At the end of last month a grey overcast day saw me heading into one of the far corners of Horton Country Park to relocate a stretch of scrub and brambles alongside the boundary fence of one of the horse paddocks. With rain threatening and a stiff breeze blowing I was not too hopeful but you can always be surprised with what may be found including a Six-spot Burnet Moth and a female Gatekeeper.
Taking a rest on the leaves were Large and Small Skippers.
As the first band of light rain moved in the horses slowly moved towards me and several leant over the fence apparently using the hedgerow to screen their faces from the precipitation while I tried desperately to keep myself and the camera gear dry.
I didn't have to search very far for more Gatekeepers resting in the hedgerow. The males are distinguished from the females by the dark sex bands on their forewings whereas the underwing patterns are very similar.

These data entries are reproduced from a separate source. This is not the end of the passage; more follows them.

(** X13. Opening an identifier that names no member inherited from
    [Object.prototype] makes current the first entry of [state.agents]
    that carries it and readies the form for it: the topic is emptied,
    the controls are those of the identifier with their defaults, the
    button is enabled, the result and the progress bar are hidden and the
    modal is shown. For an inherited name such as [constructor] the call
    of [renderOptions] throws instead: the agent is current and the topic
    emptied, but the controls, the button and the modal stay as they
    were. Either way timers and requests in flight are left as they
    are. *)
Theorem openAgent_selects_first_match (id : jsstring) (st : ui)
    (before after : list value) (a name : value) :
  agents (app st) = before ++ a :: after ->
  Forall (otherAgent id) before ->
  getNamed a (lit "id") = Normal (JString id) ->
  getNamed a (lit "name") = Normal name ->
  formatName name = Normal tt ->
  let st' := fst (openAgent id st) in
  currentAgent (app st') = a
  /\ topicValue (form st') = []
  /\ sched st' = sched st
  /\ progressInterval (app st') = progressInterval (app st)
  /\ (id ∉ inheritedNames ->
      snd (openAgent id st) = Normal tt
      /\ optionEls (form st') = renderOptions id
      /\ submitDisabled (form st') = false
      /\ modalActive st' = true
      /\ areaShown (result st') = false
      /\ containerShown (progress st') = false)
  /\ (id ∈ inheritedNames ->
      snd (openAgent id st) = Throw (TypeError JUndefined)
      /\ optionEls (form st') = optionEls (form st)
      /\ submitDisabled (form st') = submitDisabled (form st)
      /\ modalActive st' = modalActive st).
Proof.
  intros Hag Hb Ha Hn Hf st'. subst st'. unfold openAgent, renderOptionsCall.
  rewrite Hag, (findAgent_first _ _ _ _ Hb Ha), Hn.
  cbn [mbind completion_bind]. rewrite Hf.
  case_bool_decide as Hid; cbn; repeat split; intros; try contradiction;
    reflexivity.
Qed.

Lemma openAgent_selects_first_match_witness :
  let st' := fst (openAgent (lit "presentation_gen") submitted) in
  currentAgent (app st') = presentationAgent
  /\ topicValue (form st') = []
  /\ sched st' = sched submitted
  /\ progressInterval (app st') = progressInterval (app submitted)
  /\ (lit "presentation_gen" ∉ inheritedNames ->
      snd (openAgent (lit "presentation_gen") submitted) = Normal tt
      /\ optionEls (form st') = renderOptions (lit "presentation_gen")
      /\ submitDisabled (form st') = false
      /\ modalActive st' = true
      /\ areaShown (result st') = false
      /\ containerShown (progress st') = false)
  /\ (lit "presentation_gen" ∈ inheritedNames ->
      snd (openAgent (lit "presentation_gen") submitted)
        = Throw (TypeError JUndefined)
      /\ optionEls (form st') = optionEls (form submitted)
      /\ submitDisabled (form st') = submitDisabled (form submitted)
      /\ modalActive st' = modalActive submitted).
Proof.
  apply (openAgent_selects_first_match (lit "presentation_gen") submitted
           [] [] presentationAgent (str "presentation_gen")).
  - reflexivity.
  - constructor.
  - reflexivity.
  - reflexivity.
  - reflexivity.
Defined.

Example opening_constructor_throws :
  let st := loaded [JObject [(lit "id", str "constructor");
                             (lit "name", str "constructor")]] in
  snd (openAgent (lit "constructor") st) = Throw (TypeError JUndefined)
  /\ modalActive (fst (openAgent (lit "constructor") st)) = false.
Proof. vm_compute. split; reflexivity. Qed.

(** X14. An agent whose [name] is truthy but not a string becomes current
    without the modal being readied: [formatName] throws after
    [state.currentAgent] was set, so the topic, the controls, the button
    and the visibility of the modal stay those of the page before. *)
Theorem openAgent_with_unprintable_name (id : jsstring) (st : ui)
    (before after : list value) (a name : value) (e : exn) :
  agents (app st) = before ++ a :: after ->
  Forall (otherAgent id) before ->
  getNamed a (lit "id") = Normal (JString id) ->
  getNamed a (lit "name") = Normal name ->
  formatName name = Throw e ->
  openAgent id st = (setCurrentAgent a st, Throw e)
  /\ form (fst (openAgent id st)) = form st
  /\ modalActive (fst (openAgent id st)) = modalActive st.
Proof.
  intros Hag Hb Ha Hn Hf. unfold openAgent.
  rewrite Hag, (findAgent_first _ _ _ _ Hb Ha), Hn.
  cbn [mbind completion_bind]. rewrite Hf. repeat split.
Qed.

(** ** Invariants of the runs *)

Lemma openAgent_keeps_scheduler (id : jsstring) (st : ui) :
  sched (fst (openAgent id st)) = sched st
  /\ progressInterval (app (fst (openAgent id st))) = progressInterval (app st).
Proof. unfold openAgent. repeat case_match; split; reflexivity. Qed.

Lemma onSubmitClick_cases (st : ui) :
  fst (onSubmitClick st) = st
  \/ fst (onSubmitClick st) = focusTopic st
  \/ fst (onSubmitClick st) = setSubmit true Processing st
  \/ fst (onSubmitClick st) =
       (let st1 := startProgress (setSubmit true Processing st) in
        setInFlight (S (inFlight (sched st1))) st1).
Proof. unfold onSubmitClick. repeat case_match; cbn [fst]; auto. Qed.

Ltac handles :=
  repeat match goal with
         | H : is_Some (<[_ := _]> _ !! _) |- _ =>
             apply lookup_insert_is_Some in H as [<-|[? H]]
         | H : is_Some (delete _ _ !! _) |- _ =>
             apply lookup_delete_is_Some in H as [? H]
         | H : is_Some (alter _ _ _ !! _) |- _ =>
             apply lookup_alter_is_Some in H
         end.

Lemma fire_fresh (h : nat) (random : Q) (st : ui) :
  freshHandles st -> freshHandles (fire h random st).
Proof.
  intros [Ht Hp]. unfold fire, progressTick.
  repeat case_match; try (split; assumption); split; cbn; intros k Hk;
    handles; auto.
Qed.
Definition nextCount (now : Z) (r : Redis.t string) : option nat :=
  match truthy (Redis.lookup now (failedLoginKey email) r) with
  | Some current => option_map S (parseInt current)
  | None => Some 1%nat
  end.

Definition recorded (now : Z) (r : Redis.t string) : Redis.t string :=
  Redis.mk (Redis.isConnected r)
    (<[failedLoginKey email := (toString (nextCount now r), Some (now + LOCKOUT_DURATION)%Z)]>
       (Redis.entries r)).

Definition cleared (r : Redis.t string) : Redis.t string :=
  Redis.mk (Redis.isConnected r) (delete (failedLoginKey email) (Redis.entries r)).

(** How one attempt on a cache that is up ends, and what it leaves in the
    cache: rejected by the lockout, failed for another reason than the
    credentials, failed on the credentials, or logged in. *)
Inductive Step (now : Z) (r : Redis.t string) : outcome AuthResult -> Redis.t string -> Prop :=
| step_locked :
    locked now r = true -> Step now r (Throw MSG_LOCKOUT) r
| step_other e :
    locked now r = false -> e <> MSG_LOCKOUT -> e <> MSG_INVALID -> Step now r (Throw e) r
| step_failed :
    locked now r = false -> Step now r (Throw MSG_INVALID) (recorded now r)
| step_ok res :
    locked now r = false -> Step now r (Ret res) (cleared r).

(** The count the service reads at [now]: 0 when the key is absent or has
    expired. *)
Definition count (now : Z) (r : Redis.t string) : nat :=
  match Redis.lookup now (failedLoginKey email) r with
  | Some v => match parseInt v with Some n => n | None => 0 end
  | None => 0
  end.

(** The key holds a count of at least [k] that lives until [t] plus the
    lockout duration. *)
Definition armed (k : nat) (t : Z) (r : Redis.t string) : Prop :=
  exists m, (k <= m)%nat
            /\ Redis.entries r !! failedLoginKey email
               = Some (toString (Some m), Some (t + LOCKOUT_DURATION)%Z).

(** Whatever the key holds is a count of at most [n]. *)
Definition bound (n : nat) (r : Redis.t string) : Prop :=
  forall v e, Redis.entries r !! failedLoginKey email = Some (v, e) ->
              exists m, v = toString (Some m) /\ (m <= n)%nat.

End Counter.

(** *** Sessions: refresh and logout from every device *)

Definition MSG_NO_SESSION : string := "无效的刷新令牌".
Definition MSG_NO_USER : string := "用户不存在或已被禁用".
Definition MSG_REFRESH_FAILED : string := "刷新令牌失败".

(** How long a session lives, in milliseconds. *)
Definition SESSION_LIFETIME : Z := 30 * 24 * 60 * 60 * 1000.

Definition with_token (refreshToken : string) (expiresAt : Z) (s : UserSession.t)
    : UserSession.t :=
  UserSession.mk (UserSession.userId s) (UserSession.sessionId s) refreshToken
    (UserSession.ipAddress s) (UserSession.userAgent s) (UserSession.isActive s) expiresAt.

Section Sessions.
Variable lib : Libraries.
Variable env : Env.
(** [process.env.JWT_REFRESH_SECRET] *)
Variable JWT_REFRESH_SECRET : option string.
(** The clock, in seconds. *)
Variable now : Z.

(** [refreshToken (refreshToken)]; the method shares its name with the
    field of [AuthResult]. *)
Definition refreshToken_ (refreshToken : string) : M string AuthResult :=
  try_catch
    (let secret := match truthy JWT_REFRESH_SECRET with
                   | Some s => s
                   | None => "default-refresh-secret"%string
                   end in
     let* decoded := (fun w => (jwt_verify lib refreshToken secret, w)) in
     let* session :=
       ask_mongo (Mongo.UserSession_findOne_active refreshToken (now * 1000)) in
     match session with
     | None => throw MSG_NO_SESSION
     | Some (place, session) =>
         let* user := ask_mongo (Mongo.User_findById (p_userId decoded)) in
         match user with
         | None => throw MSG_NO_USER
         | Some user =>
             if negb (User.is_active user) then throw MSG_NO_USER
             else
               let newAccessToken := generateAuthToken lib (p_userId decoded) user in
               let newRefreshToken := generateRefreshToken lib (p_userId decoded) user in
               let session :=
                 with_token newRefreshToken (now * 1000 + SESSION_LIFETIME) session in
               let* _ := write_mongo (Mongo.UserSession_save place session) in
               ret (mkAuth (toSafeObject user) newAccessToken newRefreshToken
                      (getTokenExpirationTime env))
         end
     end)
    (fun _ => throw MSG_REFRESH_FAILED).

Definition logoutAllDevices (userId : string) : M string unit :=
  try_catch
    (write_mongo (Mongo.UserSession_clearUserSessions userId))
    (fun error => throw error).

End Sessions.

(** The refresh tokens of the stored sessions are pairwise different, as
    the unique index makes them. *)
Definition tokens_unique (db : Mongo.t) : Prop :=
  NoDup (map UserSession.refreshToken (Mongo.sessions db)).

(** A session that [refreshToken] accepts for the token at [now]
    (milliseconds). *)
Definition usable (refreshToken : string) (now : Z) (s : UserSession.t) : bool :=
  String.eqb (UserSession.refreshToken s) refreshToken
  && UserSession.isActive s && (now <? UserSession.expiresAt s)%Z.

(** No stored session can be refreshed with the token, now or later. *)
Definition revoked (refreshToken : string) (db : Mongo.t) : Prop :=
  forall s, In s (Mongo.sessions db) ->
            String.eqb (UserSession.refreshToken s) refreshToken && UserSession.isActive s
            = false.

(** *** Registration *)

Record RegisterData := mkRegister {
  reg_username : string;
  reg_email : string;
  reg_password : string;
  reg_confirmPassword : string;
  reg_nickname : option string
}.

Definition MSG_CONFIRM : string := "密码确认不匹配".
Definition MSG_USERNAME_TAKEN : string := "用户名已存在".
Definition MSG_EMAIL_TAKEN : string := "邮箱已被注册".

Section Registration.
Variable lib : Libraries.
Variable env : Env.
(** The clock, in seconds. *)
Variable now : Z.
(** [new User ({ ... })] and its first [save ()]: validation, the hash of
    the password and the new [_id] are Mongoose's and bcrypt's; the result
    is the [_id], the document and the store with the document in it. *)
Variable createUser : RegisterData -> Mongo.t -> outcome (string * User.t * Mongo.t).

Definition register (registerData : RegisterData) : M string AuthResult :=
  try_catch
    (let username := reg_username registerData in
     let email := reg_email registerData in
     let password := reg_password registerData in
     let confirmPassword := reg_confirmPassword registerData in
     if negb (String.eqb password confirmPassword) then throw MSG_CONFIRM
     else
       let* existingUsername := ask_mongo (Mongo.User_findOne_username username) in
       match existingUsername with
       | Some _ => throw MSG_USERNAME_TAKEN
       | None =>
           let* existingEmail := ask_mongo (Mongo.User_findOne_email email) in
           match existingEmail with
           | Some _ => throw MSG_EMAIL_TAKEN
           | None =>
               let* created :=
                 (fun w => match createUser registerData (World.mongo w) with
                           | Ret (id, user, db) => (Ret (id, user), World.mk db (World.cache w))
                           | Throw e => (Throw e, w)
                           end) in
               let id := fst created in
               let user := snd created in
               let accessToken := generateAuthToken lib id user in
               let refreshToken := generateRefreshToken lib id user in
               let* _ := createUserSession lib now id refreshToken None None in
               let user := User.set_lastLoginAt (now * 1000) user in
               let* _ := write_mongo (Mongo.User_save id user) in
               ret (mkAuth (toSafeObject user) accessToken refreshToken
                      (getTokenExpirationTime env))
           end
       end)
    (fun error => throw error).

End Registration.

(** The username, or the email, is that of a stored account. *)
Definition username_taken (username : string) (db : Mongo.t) : Prop :=
  exists id u, Mongo.users db !! id = Some u /\ User.username u = username.

Definition email_taken (email : string) (db : Mongo.t) : Prop :=
  exists id u, Mongo.users db !! id = Some u /\ User.email u = email.

End AuthService.

(** ** middleware/auth: the guards in front of the routes *)

Module AuthMiddleware.
Import JS Eff AuthService.
Local Open Scope eff_scope.

(** The request as the guards read and extend it. *)
Record Request := mkRequest {
  authorization : option string;        (* [req.headers.authorization] *)
  x_api_key : option string;            (* [req.headers['x-api-key']] *)
  params_id : option string;            (* [req.params.id] *)
  params_userId : option string;        (* [req.params.userId] *)
  user : option User.t;                 (* [req.user] *)
  userId : option string                (* [req.userId] *)
}.

(** What a guard does with a request: it answers with a status and a
    message, or calls [next ()] on the request. *)
Inductive Handled :=
| Responded (status : nat) (message : string)
| Next (req : Request).

Definition role_eqb (a b : User.UserRole) : bool :=
  match a, b with
  | User.USER, User.USER | User.ADMIN, User.ADMIN | User.MODERATOR, User.MODERATOR => true
  | _, _ => false
  end.

Section Guards.
Variable lib : Libraries.
Variable env : Env.
(** The clock, in seconds. *)
Variable now : Z.
(** [user._id.toString ()]: the identifier a user document carries, which
    [User.t] leaves out. *)
Variable _id : User.t -> string.

(** [req.user = user; req.userId = user._id.toString ()] *)
Definition attach (u : User.t) (req : Request) : Request :=
  mkRequest (authorization req) (x_api_key req) (params_id req) (params_userId req)
    (Some u) (Some (_id u)).

(** [authHeader.substring (7)] *)
Definition bearerToken (authHeader : string) : string :=
  substring 7 (Z.of_nat (String.length authHeader)) authHeader.

Definition authenticate (req : Request) : M string Handled :=
  try_catch
    (let authHeader := authorization req in
     match authHeader with
     | None => ret (Responded 401 "未提供访问令牌")
     | Some authHeader =>
         if negb (startsWith authHeader "Bearer ")
         then ret (Responded 401 "未提供访问令牌")
         else
           let token := bearerToken authHeader in
           let* user := verifyAccessToken lib env now token in
           match user with
           | None => ret (Responded 401 "无效的访问令牌")
           | Some user => ret (Next (attach user req))
           end
     end)
    (fun _ => ret (Responded 401 "认证失败")).

Definition optionalAuth (req : Request) : M string Handled :=
  try_catch
    (let authHeader := authorization req in
     let* req :=
       match authHeader with
       | Some authHeader =>
           if startsWith authHeader "Bearer "
           then
             let token := bearerToken authHeader in
             let* user := verifyAccessToken lib env now token in
             match user with
             | Some user => ret (attach user req)
             | None => ret req
             end
           else ret req
       | None => ret req
       end in
     ret (Next req))
    (fun _ => ret (Next req)).

Definition authorize (roles : list User.UserRole) (req : Request) : Handled :=
  match user req with
  | None => Responded 401 "需要登录"
  | Some u =>
      if negb (existsb (role_eqb (User.role u)) roles)
      then Responded 403 "权限不足"
      else Next req
  end.

Definition requireAdmin : Request -> Handled := authorize [User.ADMIN].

Leaving the paddock the boots trod through woodland with the occasional sounds of Great Spotted Woodpecker and a Nuthatch plus a brief encounter with young Blackcaps, Great and Blue Tits. A fallen feather was perfectly cradled by some leaves. The boots pressed onwards along the cycle tracks with the foliage canopy protecting me from most of the rain as the front rolled onwards.
An unexpected find was a Holly Blue that always rests with its wings closed but far more common and widespread was the dark male Meadow Brown.
With the clouds rolling away the boots headed into the open, skirting around the empty paddocks except for the sounds of Goldfinches feeding amoungst the large areas of wild thistles, to check out another scrubby area that produced an unidentified Hawk Moth, Bees actively feeding and a what I believe to be is a very young Bush Cricket (top left) with its very long antennae not very inconspicuous on the dry ground!
During my leisurely stroll I saw many of the very colourful Small Coppers. Like most species the underwing colour and pattern is so different from the upper wings providing some measure of camouflage when resting or feeding. More coming soon I hope. FAB.